=== WHAT IS REQUIRED ===
Word for word, restate the entries below from their first line through the line that contains "class and the".

*** SOURCE RECORDS ***

(* ===== verification/Crypto.v ===== *)
(** The cryptographic primitives the program takes from third-party crates
    ([sha2], [hmac], [chacha20poly1305], [base64], [serde_json]), as interfaces.

    None of this code is in the repository, so each primitive is a field of a
    class and the development is parametric in it; the laws are the documented
    behaviour the program relies on.  Nothing assumes that a hash has no
    collisions: the theorems that need it exhibit the collision instead.  The
    [Toy*] instances at the end satisfy the laws with executable functions; they
    serve the witnesses. *)
From S2P Require Import Prelude.

(** [sha2::Sha256] and [hmac::Hmac<Sha256>]: 32-byte digests. *)
Class Hashes := {
  sha256 : bytes -> bytes;
  hmac_sha256 : bytes -> bytes -> bytes;
  sha256_length : forall x, length (sha256 x) = 32;
  hmac_length : forall k x, length (hmac_sha256 k x) = 32;
}.

(** [chacha20poly1305::XChaCha20Poly1305]: [encrypt] fails only on a message
    beyond the cipher's limit; [decrypt] inverts it under the same key, nonce
    and associated data. *)
Class Aead := {
  aead_limit : Z;
  aead_encrypt : bytes -> bytes -> bytes -> bytes -> option bytes;
  aead_decrypt : bytes -> bytes -> bytes -> bytes -> option bytes;
  aead_encrypt_fits : forall key nonce aad msg,
    (Z.of_nat (length msg) <= aead_limit)%Z ->
    is_Some (aead_encrypt key nonce aad msg);
  aead_decrypt_encrypt : forall key nonce aad msg ct,
    aead_encrypt key nonce aad msg = Some ct ->
    aead_decrypt key nonce aad ct = Some msg;
}.

(** A [serde] codec: serialization of a Rust value and its inverse. *)
Class Codec (A : Type) := {
  encode : A -> bytes;
  decode : bytes -> option A;
  decode_encode : forall a, decode (encode a) = Some a;
}.

(** [base64::engine::general_purpose::STANDARD]. *)
Class Base64 := {
  b64_encode : bytes -> string;
  b64_decode : string -> option bytes;
  b64_decode_encode : forall b, b64_decode (b64_encode b) = Some b;
  b64_alphabet : forall b c, c ∈ as_bytes (b64_encode b) ->
    c <> ","%char /\ c <> ":"%char /\ c <> " "%char;
}.

(** [hex]: lower-case encoding; decoding accepts both cases, so only this
    direction of the round trip holds. *)
Class Hex := {
  hex_encode : bytes -> string;
  hex_decode : string -> option bytes;
  hex_decode_encode : forall b, hex_decode (hex_encode b) = Some b;
}.

(** [json_canon::to_vec]: RFC 8785 bytes of a value, or a serialization error.
    Nothing is assumed of it, injectivity included: it renders numbers as IEEE
    doubles. *)
Class Canon (A : Type) := { to_canon : A -> option bytes }.

(** Two distinct inputs with one digest: what a forged chain must exhibit. *)
Definition sha256_collision `{Hashes} : Prop :=
  exists x y, x <> y /\ sha256 x = sha256 y.

Definition hmac_collision `{Hashes} (key : bytes) : Prop :=
  exists x y, x <> y /\ hmac_sha256 key x = hmac_sha256 key y.

(** ** Executable instances for the witnesses *)

Definition xor_byte (a b : byte) : byte :=
  let 'Ascii a0 a1 a2 a3 a4 a5 a6 a7 := a in let 'Ascii b0 b1 b2 b3 b4 b5 b6 b7 := b in
  Ascii (xorb a0 b0) (xorb a1 b1) (xorb a2 b2) (xorb a3 b3) (xorb a4 b4) (xorb a5 b5) (xorb a6 b6) (xorb a7 b7).

(** One byte into a rotating register. *)
Definition roll (st : bytes) (b : byte) : bytes := match st with [] => [] | h :: t => t ++ [xor_byte h b] end.

Definition toy_digest (x : bytes) : bytes := fold_left roll x (repeat zero 32).

Lemma length_toy_digest x : length (toy_digest x) = 32.
Proof.
  unfold toy_digest. assert (forall st, length st = 32 -> length (fold_left roll x st) = 32) as H; [|by apply H].
  induction x as [|b x IH]; intros [|h t] Hst; cbn [fold_left roll]; try done; apply IH. rewrite length_app. cbn in *. lia.
Qed.

Definition ToyHashes : Hashes := {|
  sha256 := toy_digest;
  hmac_sha256 := fun k x => toy_digest (k ++ x);
  sha256_length := length_toy_digest;
  hmac_length := fun k x => length_toy_digest (k ++ x);
|}.

Definition toy_encrypt (key nonce aad msg : bytes) : option bytes :=
  Some (key ++ nonce ++ aad ++ msg).

Definition toy_decrypt (key nonce aad ct : bytes) : option bytes :=
  let p := key ++ nonce ++ aad in
  if decide (take (length p) ct = p) then Some (drop (length p) ct) else None.

Lemma toy_decrypt_encrypt key nonce aad msg ct :
  toy_encrypt key nonce aad msg = Some ct -> toy_decrypt key nonce aad ct = Some msg.
Proof.
  unfold toy_encrypt, toy_decrypt. intros [= <-].
  rewrite !app_assoc, decide_True by apply take_app_length.
  by rewrite drop_app_length.
Qed.

Definition ToyAead : Aead := {|
  aead_limit := 2 ^ 38;
  aead_encrypt := toy_encrypt;
  aead_decrypt := toy_decrypt;
  aead_encrypt_fits := fun k n a m _ => mk_is_Some _ _ eq_refl;
  aead_decrypt_encrypt := toy_decrypt_encrypt;
|}.

(** A self-delimiting wire format, from which codecs are built. *)
Class Wire (A : Type) := {
  put : A -> bytes;
  get : bytes -> option (A * bytes);
  get_put : forall a rest, get (put a ++ rest) = Some (a, rest);
}.

Fixpoint put_bytes (l : bytes) : bytes :=
  match l with [] => ["."%char] | c :: l => "-"%char :: c :: put_bytes l end.

Fixpoint get_bytes (l : bytes) : option (bytes * bytes) :=
  match l with
  | m :: l => if decide (m = "."%char) then Some ([], l)
              else match l with
                   | c :: l => '(b, r) ← get_bytes l; Some (c :: b, r)
                   | [] => None
                   end
  | [] => None
  end.

#[global] Instance wire_bytes : Wire bytes.
Proof.
  refine {| put := put_bytes; get := get_bytes |}.
  intros l rest. induction l as [|c l IH]; [done|]. simpl. by rewrite IH.
Defined.

(** A type that embeds in one with a wire format has one. *)
Definition wire_inj {A B} `{!Wire B} (f : A -> B) (g : B -> A) (Hg : forall a, g (f a) = a) : Wire A.
Proof.
  refine {| put := fun a => put (f a); get := fun l => '(b, r) ← get l; Some (g b, r) |}.
  intros a rest. rewrite get_put. simpl. by rewrite Hg.
Defined.

#[global] Instance wire_string : Wire string := wire_inj as_bytes from_utf8 from_utf8_as_bytes.

#[global] Instance wire_prod {A B} `{!Wire A, !Wire B} : Wire (A * B).
Proof.
  refine {| put := fun p => put p.1 ++ put p.2;
            get := fun l => '(a, l) ← get l; '(b, l) ← get l; Some ((a, b), l) |}.
  intros [a b] rest. rewrite <- app_assoc, get_put. simpl. by rewrite get_put.
Defined.

#[global] Instance wire_option {A} `{!Wire A} : Wire (option A).
Proof.
  refine {| put := fun o => match o with Some a => "+"%char :: put a | None => ["."%char] end;
            get := fun l => match l with
              | m :: l => if decide (m = "+"%char) then '(a, l) ← get l; Some (Some a, l)
                          else Some (None, l)
              | [] => None end |}.
  intros [a|] rest; [|done]. simpl. by rewrite get_put.
Defined.

#[global] Instance wire_sum {A B} `{!Wire A, !Wire B} : Wire (A + B).
Proof.
  refine {| put := fun o => match o with inl a => "l"%char :: put a | inr b => "r"%char :: put b end;
            get := fun l => match l with
              | m :: l => if decide (m = "l"%char) then '(a, l) ← get l; Some (inl a, l)
                          else '(b, l) ← get l; Some (inr b, l)
              | [] => None end |}.
  intros [a|b] rest; simpl; by rewrite get_put.
Defined.

Fixpoint put_list {A} `{!Wire A} (l : list A) : bytes :=
  match l with [] => ["."%char] | a :: l => "+"%char :: put a ++ put_list l end.

Fixpoint get_list {A} `{!Wire A} (fuel : nat) (l : bytes) : option (list A * bytes) :=
  match fuel, l with
  | S fuel, m :: l => if decide (m = "+"%char)
                      then '(a, l) ← get l; '(x, l) ← get_list fuel l; Some (a :: x, l)
                      else Some ([], l)
  | _, _ => None
  end.

Lemma get_put_list {A} `{!Wire A} (l : list A) rest n :
  length l < n -> get_list n (put_list l ++ rest) = Some (l, rest).
Proof.
  revert n. induction l as [|a l IH]; intros [|n] Hn; simpl in *; [lia|done|lia|].
  rewrite <- app_assoc, get_put. simpl. by rewrite IH by lia.
Qed.

#[global] Instance wire_list {A} `{!Wire A} : Wire (list A).
Proof.
  refine {| put := put_list; get := fun l => get_list (length l) l |}.
  intros l rest. apply get_put_list. rewrite length_app.
  enough (length l < length (put_list l)) by lia.
  induction l as [|a l IH]; simpl; [lia|]. rewrite length_app. lia.
Defined.

Fixpoint put_pos (p : positive) : bytes :=
  match p with xH => ["."%char] | xO p => "0"%char :: put_pos p | xI p => "1"%char :: put_pos p end.

Fixpoint get_pos (l : bytes) : option (positive * bytes) :=
  match l with
  | c :: l => if decide (c = "."%char) then Some (xH, l)
              else '(p, l) ← get_pos l; Some (if decide (c = "0"%char) then xO p else xI p, l)
  | [] => None
  end.

#[global] Instance wire_Z : Wire Z.
Proof.
  refine {| put := fun z => match z with Z0 => ["z"%char] | Zpos p => "p"%char :: put_pos p
                                        | Zneg p => "n"%char :: put_pos p end;
            get := fun l => match l with
              | c :: l => if decide (c = "z"%char) then Some (0%Z, l)
                          else '(p, l) ← get_pos l;
                               Some (if decide (c = "p"%char) then Zpos p else Zneg p, l)
              | [] => None end |}.
  assert (forall p rest, get_pos (put_pos p ++ rest) = Some (p, rest)) as Hp.
  { intros p rest. induction p as [p IH|p IH|]; simpl; [by rewrite IH..|done]. }
  intros [|p|p] rest; simpl; [done|by rewrite Hp..].
Defined.

Definition ToyCodec (A : Type) `{!Wire A} : Codec A.
Proof.
  refine {| encode := put;
            decode := fun b => match get b with Some (a, []) => Some a | _ => None end |}.
  intros a. pose proof (get_put a []) as H. rewrite app_nil_r in H. by rewrite H.
Defined.

Definition ToyHex : Hex := {|
  hex_encode := from_utf8;
  hex_decode := fun s => Some (as_bytes s);
  hex_decode_encode := fun b => f_equal Some (as_bytes_from_utf8 b);
|}.

Definition ToyCanon (A : Type) `{!Wire A} : Canon A := {| to_canon := fun a => Some (put a) |}.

*** End of SOURCE RECORDS ***

=== COMPLETED EXERCISE ===
(* ===== verification/Crypto.v ===== *)
(** The cryptographic primitives the program takes from third-party crates
    ([sha2], [hmac], [chacha20poly1305], [base64], [serde_json]), as interfaces.

    None of this code is in the repository, so each primitive is a field of a
    class and the development is parametric in it; the laws are the documented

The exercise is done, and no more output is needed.